Anyone who has read my previous post about comics art great Al Williamson, knows that he is high on my personal list of adventure comics artists, but I have to admit that even I was surprised by the new book from Flesk publications, Al Williamson’s Flash Gordon: A Lifelong Vision of the Heroic, that collects all of his art for several comic book incarnations of Alex Raymond’s iconic space hero.
I had seen a few of the the stories collected here, but by no means all. The 5 or 6 collections I have of Williamson’s work hinted at even more terrific Flash Gordon pieces by Williamson, with short excerpts and individual panels, but until I got this collection I didn’t realize how consistently amazing his Flash Gordon work was.
In terms of his wildly imagined and intricately detailed science fiction settings, it easily rivals his stunning work for the classic EC Comics stories from the 1950’s, but the sophisticated renderings of figures and faces from some of the later stories bring with them the elegance of his work from the Secret Agent Corrigan strips.
In many ways, Williamson was the inheritor of Alex Raymond’s role as one of the artists who carried the superb draftsmanship and refined pen and ink techniques of the turn of the century illustrators into the 20th Century world of adventure comics
The book collects three periods during which Williamson worked on Raymond’s most recognizable character, from the King Comics stories of the 1960’s, the 1980’s adaptation of the campy motion picture (of which it was by far the best aspect) and the easily missed Marvel Comics miniseries from 1994, as well as including much supplementary and related art in its 256 pages.
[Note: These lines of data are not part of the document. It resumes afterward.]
(** (lost segment) of two segments in [unacked], with nothing unsent, the driver still holds the first when the second is acknowledged: the first is taken from the queue and is in no queue
    afterwards, but it is still counted, and the next write fails an assertion. *)
Theorem busy_segment_lost b a m gb g : queues_ok [] [b; a] m -> acks [] [b] a m -> segs m !! a = Some g -> segs m !! b = Some gb ->
  n_busy gb = true -> n_resent gb = false -> n_p gb <> [] -> state (mpcb m) = ESTABLISHED -> local_id m <> 0xffff ->
  exists m', netml_receive_ack m = Ret m' /\ unsent_head m' = None /\ unacked_head m' = None /\ is_Some (segs m' !! b) /\
    forall fuel dat id hot, 0 < Z.of_nat (length dat) <= snd_buf (snd (mpcb m')) -> snd_queuelen (snd (mpcb m')) < TCP_SND_QUEUELEN ->
      tcp_write_netml fuel dat id hot m' = Assert.
Proof.
  intros Hq Ha Hg Hgb Hb Hnr Hne Hst Hid. destruct (busy_segment_gone b a m gb g) as (m' & E & E1 & E2 & E3 & E4 & E5 & E6); try done.
  exists m'. split_and!; try done. intros fuel dat id hot Hlen Hql. unfold tcp_write_netml. rewrite (proj2 (Z.eqb_neq _ 0xffff)) by congruence.
  unfold netml_write_checks. rewrite bool_decide_true by (left; congruence). cbn [negb]. rewrite (proj2 (Z.eqb_neq _ 0)), (proj2 (Z.ltb_ge _ _)) by lia.
  change (Z.min TCP_SND_QUEUELEN (TCP_SNDQUEUELEN_OVERFLOW + 1)) with TCP_SND_QUEUELEN. rewrite (proj2 (Z.leb_gt _ _)) by lia.
  rewrite (proj2 (Z.eqb_neq _ 0)) by lia. cbn [negb]. by rewrite bool_decide_true.
Qed.

(** ** Purging *)

Lemma free_waiting_all l m : let m' := fold_left (fun m x => free_waiting x m) l m in
  seg_pool m' = rev l.*1 ++ seg_pool m /\ internal_conn m' = internal_conn m /\ segs m' = segs m /\ mpcb m' = mpcb m.
Proof.
  revert m. induction l as [|x l IH]; intros m; [done|]. cbn zeta. simpl fold_left. destruct (IH (free_waiting x m)) as (-> & -> & -> & ->). split; [|done].
  simpl. by rewrite <- app_assoc.
Qed.
(** (purging) every segment that waits for a node goes back to the pool, once, and no node keeps one; the positions of the nodes stay. *)
Theorem purge_nodes_frees m : state (mpcb m) <> CLOSED -> state (mpcb m) <> TIME_WAIT -> state (mpcb m) <> LISTEN ->
  seg_pool (purge_nodes m) = rev (concat (node_ooseq <$> internal_conn m)).*1 ++ seg_pool m /\
  internal_conn (purge_nodes m) = set_node_ooseq [] <$> internal_conn m /\ segs (purge_nodes m) = segs m.
Proof.
  intros H1 H2 H3. unfold purge_nodes. rewrite decide_True by done. set (f := fun m w => _). simpl.
  assert (forall l m, seg_pool (fold_left f l m) = rev (concat (node_ooseq <$> l)).*1 ++ seg_pool m /\ segs (fold_left f l m) = segs m) as H.
  { clear. induction l as [|w l IH]; intros m; [done|]. simpl. destruct (IH (f m w)) as [-> ->]. destruct (free_waiting_all (node_ooseq w) m) as (E1 & _ & E2 & _).
    split; [|exact E2]. unfold f at 1. rewrite E1, fmap_app, rev_app_distr, app_assoc. done. }
  destruct (H (internal_conn m) m) as [-> ->]. done.
Qed.
End queues.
I have Williamson’s 1980’s Flash Gordon movie adaptation as published by Golden Books, in which the printing is terrible and the art is lost in sloppy over-saturated color and poor reproduction values in general. I didn’t realize how beautiful the art for that story actually was until I saw the same story printed here in it’s original glorious black and white.
This kind of comic art, when printed in black and white, is like having a book of classic pen and ink illustration that happens to tell terrific pulp adventure stories.
If you look at the pages in the book you’ll see that in many places the black areas are shades of dark gray rather than solid black. This is not because the quality of the printing is in any way off; Flesk Publications is a small niche-publisher devoted to creating superb editions of books about classic illustrators and comics artists, and the standards of book design and printing from Flesk are always high.
Those areas are, in fact, not quite black because the quality of the printing is superb, and the majority of the art has been reproduced not from stats or mechanical copies, as wold be the usual procedure with this kind of collection, but from brand new scans of the original artwork, allowing you to actually see the tones of ink as laid down by the artist! Wonderful.
Mark Schultz, who acknowledges being tremendously inspired by Williamson’s work, was instrumental in working with John Fleskes to assemble the book, and contributes the major essay. There is an interview with Schultz about the collection on Newsarama.
For admirers of great adventure comics art (and I obviously include myself here), Al Williamson’s Flash Gordon: A Lifelong Vision of the Heroic is one of the must have books this year. It can be found in better bookstores and comics shops, or ordered from Amazon and other online bookstores, as well as directly from the Flesk Publications.